Irene ha partecipato al progetto “L’altro sono io”. Ci racconta la sua esperienza
La prima cosa che le chiediamo è come le è venuto in mente il suo progetto.
Irene dice di essere partita da ciò che ognuno ha detto in classe e dal fatto che ognuno è diverso. La diversità contribuisce alla creazione di qualcosa di più grande, e poiché dalle tante visioni differenti si è sentita parte di un cerchio unico, ha elaborato il concetto che tramite la visione soggettiva si può modificare le strutture della realtà.
Le chiediamo perché ha rappresentato proprio una barriera che si sposta, lei risponde che ha la percezione che tutti noi viviamo la realtà imprigionandola, invece che prendere consapevolezza della natura e di noi come esseri umani diversi, della fragilità, e dei difetti, così che la barriera scompaia e si modifichi.
Successivamente le chiediamo se in questo progetto mostra qualcosa di se stessa che non sarebbe riuscita a dire a parole, e se l’arte è un suo modo di esprimersi:
«In questo progetto mi sono ritrovata perché mostra un percorso di crescita che sto conducendo. Un percorso “Difficile da dire a parole”».

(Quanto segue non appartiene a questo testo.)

(* ===== verification/Platform.v ===== *)
(** * Device accesses, the interval timer and the legacy interrupt controller

    arch/kernel/portio.h, arch/i386/pit.c and pic.c.  Code that drives devices is modelled
    by the accesses it makes: the state holds the history of all reads and writes of ports and
    memory-mapped registers, newest first, and a read is answered by an arbitrary function of
    that history ([answers]), which is what a device can make its answer depend on.  The history
    also shows when the timer's lock is taken and given back ([TimerTaken], [TimerFreed]), so
    that it tells which accesses were made under it.  Loops that
    wait for a device take their number of turns as an argument and are [Hang] beyond it. *)

From stdpp Require Import base list strings.
From Stdlib Require Import ZArith Lia.
From S2P Require Import Prelude Cpu.

(** ** Accesses *)

Inductive access : Type :=
| MmioRd (a v : Z)
| MmioWr (a v : Z)
| PortIn (p v : Z)
| PortOut (p v : Z)
| TimerTaken
| TimerFreed.

#[export] Instance access_eq_dec : EqDecision access.
Proof. solve_decision. Defined.

(** What the devices answer to a read, given everything that happened before. *)
Class Answers := {
  mmio_answer : list access → Z → Z;
  port_answer : list access → Z → Z;
}.

Section accesses.
Context `{Answers}.

Definition mmio_read (a : Z) : M (list access) Z :=
  l <- get ;; let v := u32 (mmio_answer l a) in modify (cons (MmioRd a v)) ;;; ret v.
Definition mmio_write (a v : Z) : M (list access) unit := modify (cons (MmioWr a (u32 v))).
Definition pio_inb (port : Z) : M (list access) Z :=
  l <- get ;; let v := u8 (port_answer l port) in modify (cons (PortIn port v)) ;;; ret v.
Definition pio_outb (port val : Z) : M (list access) unit := modify (cons (PortOut port (u8 val))).

End accesses.

(** The value last written to a memory-mapped register. *)
Fixpoint written (l : list access) (a : Z) : option Z :=
  match l with
  | [] => None
  | MmioWr b v :: l => if b =? a then Some v else written l a
  | _ :: l => written l a
  end.

(** The bytes written to a port, oldest first. *)
Fixpoint sent (l : list access) (port : Z) : list Z :=
  match l with
  | [] => []
  | PortOut p v :: l => if p =? port then sent l port ++ [v] else sent l port
  | _ :: l => sent l port
  end.

(** ** pic.c *)

Definition PIC1 : Z := 0x20.
Definition PIC1_DATA : Z := PIC1 + 1.
Definition PIC2 : Z := 0xA0.
Definition PIC2_DATA : Z := PIC2 + 1.

Definition pic_disable : M (list access) unit :=
  pio_outb PIC1_DATA 0xFF ;;;
  pio_outb PIC2_DATA 0xFF.

(** ** pit.c *)

Definition PIT_FREQ : Z := 1193180.
Definition PIT_CHAN (c : Z) : Z := 0x40 + c.
Definition PIT_COMMAND : Z := 0x43.
Definition PIT_CHAN2_OUTPUT : Z := 0x61.
Definition PIT_CMD_CHAN (c : Z) : Z := Z.shiftl c 6.
Definition PIT_CMD_2BYTE : Z := 0x30.
Definition PIT_CMD_HW_RETR : Z := 0x02.

Section pit.
Context `{Answers}.

(** [microseconds] is an unsigned int: it is not negative, and dividing by zero is excluded
    by the first assertion. *)
Definition pit_prepare_counter (microseconds : Z) : M (list access) unit :=
  kassert "microseconds > 0" (microseconds >? 0) ;;;
  let divisor := 1000000 / microseconds in
  kassert "divisor != 0 && (PIT_FREQ / divisor) < 0xffff" (negb (divisor =? 0) && (PIT_FREQ / divisor <? 0xFFFF)) ;;;
  val <- pio_inb PIT_CHAN2_OUTPUT ;;
  pio_outb PIT_CHAN2_OUTPUT (Z.lor (Z.land val 0xFD) 1) ;;;
  pio_outb PIT_COMMAND (Z.lor (Z.lor (PIT_CMD_CHAN 2) PIT_CMD_2BYTE) PIT_CMD_HW_RETR) ;;;
  let count := u16 (PIT_FREQ / divisor) in
  pio_outb (PIT_CHAN 2) (Z.land count 0xFF) ;;;
  pio_outb (PIT_CHAN 2) (Z.shiftr count 8).

Definition pit_start_counter : M (list access) unit :=
  val <- pio_inb PIT_CHAN2_OUTPUT ;;
  pio_outb PIT_CHAN2_OUTPUT (Z.land val 0xFE) ;;;
  pio_outb PIT_CHAN2_OUTPUT (Z.lor val 1).

Fixpoint pit_wait_counter (fuel : nat) : M (list access) unit :=
  match fuel with
  | O => hang
  | S fuel =>
      val <- pio_inb PIT_CHAN2_OUTPUT ;;
      if negb (Z.land val 0x20 =? 0) then pit_wait_counter fuel else ret tt
  end.

Definition pit_wait (fuel : nat) (microseconds : Z) : M (list access) unit :=
  pit_prepare_counter microseconds ;;;
  pit_start_counter ;;;
  pit_wait_counter fuel.

End pit.

(** The count last loaded into channel 2, low byte first. *)
Definition pit_count (l : list access) : Z :=
  match reverse (sent l (PIT_CHAN 2)) with
  | hi :: lo :: _ => 256 * hi + lo
  | _ => 0
  end.

(** ** Lemmas *)

(** Accesses of the interval timer only. *)
Definition timer_access (x : access) : Prop :=
  match x with
  | PortIn p _ => p = PIT_CHAN2_OUTPUT
  | PortOut p _ => p = PIT_CHAN2_OUTPUT ∨ p = PIT_COMMAND ∨ p = PIT_CHAN 2
  | _ => False
  end.

Lemma timer_written new a : Forall timer_access new → written new a = None.
Proof. induction 1 as [|x l Hx _ IH]; [done|]. by destruct x. Qed.

Lemma sent_app l l' port : sent (l' ++ l) port = sent l port ++ sent l' port.
Proof.
  induction l' as [|x l' IH]; cbn [app sent]; [by rewrite app_nil_r|].
  destruct x; try done. destruct (p =? port); [|done]. by rewrite IH, app_assoc.
Qed.

Lemma written_app l l' a : written (l' ++ l) a = match written l' a with Some v => Some v | None => written l a end.
Proof. induction l' as [|x l' IH]; cbn [app written]; [done|]. destruct x; try done. by destruct (a0 =? a). Qed.

(** The count of an interval. *)
Definition interval_count (us : Z) : Z := PIT_FREQ / (1000000 / us).

(** All accesses of one wait, oldest first: the gate is opened with the speaker off, channel 2
    is set to a one-shot of the count of the interval, the gate is closed and opened again,
    which starts it, and then the output is polled for as long as it is high. *)
Definition wait_log (us : Z) (l : list access) : Prop :=
  ∃ v1 v2 busy v3,
    l = [PortIn PIT_CHAN2_OUTPUT v1; PortOut PIT_CHAN2_OUTPUT (Z.lor (Z.land v1 0xFD) 1);
         PortOut PIT_COMMAND 0xB2; PortOut (PIT_CHAN 2) (interval_count us mod 2 ^ 8); PortOut (PIT_CHAN 2) (interval_count us / 2 ^ 8);
         PortIn PIT_CHAN2_OUTPUT v2; PortOut PIT_CHAN2_OUTPUT (Z.land v2 0xFE); PortOut PIT_CHAN2_OUTPUT (Z.lor v2 1)] ++
        (PortIn PIT_CHAN2_OUTPUT <$> busy) ++ [PortIn PIT_CHAN2_OUTPUT v3] ∧
    Forall (fun v => Z.testbit v 5 = true) busy ∧ Z.testbit v3 5 = false.

Lemma u8_of_land v m : 0 ≤ v < 2 ^ 8 → u8 (Z.land v m) = Z.land v m.
Proof.
  intros Hv. unfold u8. rewrite <- !Z.land_ones by lia. rewrite <- (Z.land_assoc v m), (Z.land_comm m), Z.land_assoc.
  f_equal. rewrite Z.land_ones by lia. by apply Z.mod_small.
Qed.

Lemma u8_of_lor1 v : 0 ≤ v < 2 ^ 8 → u8 (Z.lor v 1) = Z.lor v 1.
Proof.
  intros Hv. unfold u8. rewrite <- Z.land_ones by lia. rewrite Z.land_lor_distr_l. f_equal.
  rewrite Z.land_ones by lia. by apply Z.mod_small.
Qed.

Lemma u8_byte v : 0 ≤ u8 v < 2 ^ 8.
Proof. unfold u8. by apply Z.mod_pos_bound. Qed.

Lemma land_byte v m : 0 ≤ v < 2 ^ 8 → 0 ≤ Z.land v m < 2 ^ 8.
Proof. intros Hv. rewrite <- (u8_of_land v m Hv). apply u8_byte. Qed.

Lemma prepare_run `{Answers} us l :
  0 < us → us ≤ 52631 →
  let v := u8 (port_answer l PIT_CHAN2_OUTPUT) in
  pit_prepare_counter us l = Done (tt, reverse
    [PortIn PIT_CHAN2_OUTPUT v; PortOut PIT_CHAN2_OUTPUT (Z.lor (Z.land v 0xFD) 1);
     PortOut PIT_COMMAND 0xB2; PortOut (PIT_CHAN 2) (interval_count us mod 2 ^ 8); PortOut (PIT_CHAN 2) (interval_count us / 2 ^ 8)] ++ l).
Proof.
  intros H0 H1 v. set (d := 1000000 / us). assert (Hd : 19 ≤ d ≤ 1000000).
  { unfold d. split; [apply Z.div_le_lower_bound; lia|]. apply Z.div_le_upper_bound; lia. }
  assert (Hc : 0 ≤ PIT_FREQ / d < 0xFFFF).
  { unfold PIT_FREQ. split; [apply Z.div_pos; lia|]. apply Z.div_lt_upper_bound; lia. }
  unfold pit_prepare_counter, interval_count. fold d. rewrite (proj2 (Z.gtb_lt us 0)) by lia. rewrite (proj2 (Z.eqb_neq d 0)) by lia.
  rewrite (proj2 (Z.ltb_lt (PIT_FREQ / d) 0xFFFF)) by lia. cbn -[PIT_FREQ Z.div Z.modulo u8 u16 Z.lor Z.land Z.shiftr PIT_CHAN Z.pow]. fold v.
  rewrite u16_small by lia. change 0xFF with (Z.ones 8). rewrite Z.land_ones, Z.shiftr_div_pow2 by lia.
  rewrite u8_of_lor1 by (apply land_byte, u8_byte). unfold pio_outb, modify. rewrite (u8_small (PIT_FREQ / d mod 2 ^ 8)), (u8_small (PIT_FREQ / d / 2 ^ 8)) by dlia. done.
Qed.

(** The history after [n] more polls of the timer's output. *)
Definition polls (new : list access) : Prop := Forall (fun x => ∃ v, x = PortIn PIT_CHAN2_OUTPUT v) new.

(** The output goes low after fewer than [turns] polls. *)
Definition pit_ends `{Answers} (turns : nat) : Prop :=
  ∀ l, ∃ n, (n < turns)%nat ∧ ∀ new, length new = n → polls new → Z.testbit (port_answer (new ++ l) PIT_CHAN2_OUTPUT) 5 = false.

Lemma poll_high v : (Z.land (u8 v) 0x20 =? 0) = negb (Z.testbit (u8 v) 5).
Proof. change 0x20 with (2 ^ 5). rewrite land_pow2 by lia. by destruct (Z.testbit (u8 v) 5). Qed.

(** The wait ends when a read shows the output low. *)
Lemma wait_counter_run `{Answers} l fuel n :
  (n < fuel)%nat →
  (∀ new, length new = n → polls new → Z.testbit (port_answer (new ++ l) PIT_CHAN2_OUTPUT) 5 = false) →
  ∃ busy v, pit_wait_counter fuel l = Done (tt, reverse ((PortIn PIT_CHAN2_OUTPUT <$> busy) ++ [PortIn PIT_CHAN2_OUTPUT v]) ++ l) ∧
    Forall (fun v => Z.testbit v 5 = true) busy ∧ Z.testbit v 5 = false.
Proof.
  revert l fuel. induction n as [|n IH]; intros l [|fuel] Hf Hn; [lia| |lia|]; cbn [pit_wait_counter];
    unfold pio_inb at 1; unfold bind, get, modify, ret; rewrite poll_high, negb_involutive; set (v := u8 _).
  - exists [], v. assert (E : Z.testbit v 5 = false).
    { unfold v, u8. rewrite Z.mod_pow2_bits_low by lia. exact (Hn [] eq_refl (Forall_nil_2 _)). }
    rewrite E. done.
  - destruct (Z.testbit v 5) eqn:Ev; [|by exists [], v].
    destruct (IH (PortIn PIT_CHAN2_OUTPUT v :: l) fuel) as (busy & v' & E & B & L); [lia| |].
    + intros new Hl Hp. specialize (Hn (new ++ [PortIn PIT_CHAN2_OUTPUT v])). rewrite length_app in Hn. cbn in Hn.
      rewrite <- app_assoc in Hn. apply Hn; [lia|]. apply Forall_app. split; [exact Hp|]. apply Forall_singleton. by exists v.
    + exists (v :: busy), v'. split; [|split; [by constructor|done]]. rewrite E. cbn [fmap list_fmap app]. rewrite reverse_cons, <- app_assoc. done.
Qed.

(** A whole wait. *)
Lemma pit_wait_run `{Answers} turns us l :
  pit_ends turns → 0 < us → us ≤ 52631 → ∃ steps, pit_wait turns us l = Done (tt, reverse steps ++ l) ∧ wait_log us steps.
Proof.
  intros Hp H0 H1. pose proof (prepare_run us l H0 H1) as E1. cbv zeta in E1. unfold pit_wait. rewrite (bind_run _ _ _ _ _ E1). clear E1.
  set (s1 := [_; _; _; _; _]). set (v := u8 (port_answer (reverse s1 ++ l) PIT_CHAN2_OUTPUT)).
  set (s2 := [PortIn PIT_CHAN2_OUTPUT v; PortOut PIT_CHAN2_OUTPUT (Z.land v 0xFE); PortOut PIT_CHAN2_OUTPUT (Z.lor v 1)]).
  assert (E2 : pit_start_counter (reverse s1 ++ l) = Done (tt, reverse s2 ++ reverse s1 ++ l)).
  { unfold pit_start_counter, pio_inb, pio_outb, bind, get, modify, ret. fold v. rewrite u8_of_lor1, u8_of_land by apply u8_byte. done. }
  rewrite (bind_run _ _ _ _ _ E2). clear E2.
  destruct (Hp (reverse s2 ++ reverse s1 ++ l)) as (n & Hn & Hlow).
  destruct (wait_counter_run (reverse s2 ++ reverse s1 ++ l) turns n Hn Hlow) as (busy & v3 & E3 & B & L). rewrite E3.
  exists (s1 ++ s2 ++ (PortIn PIT_CHAN2_OUTPUT <$> busy) ++ [PortIn PIT_CHAN2_OUTPUT v3]). split; [by rewrite !reverse_app, <- !app_assoc|].
  exists (u8 (port_answer l PIT_CHAN2_OUTPUT)), v, busy, v3. done.
Qed.

(** A wait accesses the timer only and loads one count. *)
Lemma wait_log_timer us steps :
  wait_log us steps → Forall timer_access (reverse steps) ∧ sent (reverse steps) (PIT_CHAN 2) = [interval_count us mod 2 ^ 8; interval_count us / 2 ^ 8].
Proof.
  intros (v1 & v2 & busy & v3 & -> & _). split.
  - apply Forall_reverse. rewrite !Forall_app, Forall_fmap. split; [repeat constructor; unfold timer_access; tauto|].
    split; [by apply Forall_true|by repeat constructor].
  - rewrite !reverse_app, !sent_app.
    assert (E : ∀ vs, sent (reverse (PortIn PIT_CHAN2_OUTPUT <$> vs)) (PIT_CHAN 2) = []).
    { intros vs. induction vs as [|x vs IH]; [done|]. cbn [fmap list_fmap]. by rewrite reverse_cons, sent_app. }
    by rewrite E.
Qed.

(** The same of its first and last parts. *)
Lemma prepare_timer `{Answers} us l :
  0 < us → us ≤ 52631 →
  ∃ new, pit_prepare_counter us l = Done (tt, new ++ l) ∧
    sent new (PIT_CHAN 2) = [interval_count us mod 2 ^ 8; interval_count us / 2 ^ 8] ∧ Forall timer_access new.
Proof.
  intros H0 H1. eexists. split; [exact (prepare_run us l H0 H1)|]. split; [done|].
  apply Forall_reverse. repeat constructor; unfold timer_access; tauto.
Qed.

Lemma wait_counter_timer `{Answers} turns l :
  pit_ends turns → ∃ new, pit_wait_counter turns l = Done (tt, new ++ l) ∧ Forall timer_access new ∧ ∀ p, sent new p = [].
Proof.
  intros Hp. destruct (Hp l) as (n & Hn & Hlow). destruct (wait_counter_run l turns n Hn Hlow) as (busy & v & E & _).
  eexists. split; [exact E|]. rewrite reverse_app. split.
  - apply Forall_app. split; [by repeat constructor|]. apply Forall_reverse, Forall_fmap. by apply Forall_true.
  - intros p. clear E. induction busy as [|x busy IH]; [done|]. rewrite !sent_app in IH |- *. apply app_nil in IH as [IH _]. rewrite fmap_cons, (reverse_cons _ (PortIn _ x)), sent_app, IH. done.
Qed.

«Sì – aggiunte – l’arte è uno dei modi che utilizzo per esprimermi, ed è anche quello che ho coltivato di più durante questi anni, ma mi piacerebbe sperimentare molti campi differenti».
In fine le chiediamo cosa pensa della settimana in cui si è svolto il progetto:
«Mi è piaciuto davvero molto fare questo laboratorio tra cui c’è stata molta condivisione e supporto, sia tra di noi, che tra i ragazzi della comunità. Mi ha fatto davvero piacere esprimere quello che per me risultava un peso, ascoltare le persone della comunità, partecipare a questo scambio reciproco verso un pensiero più umano e solidale”.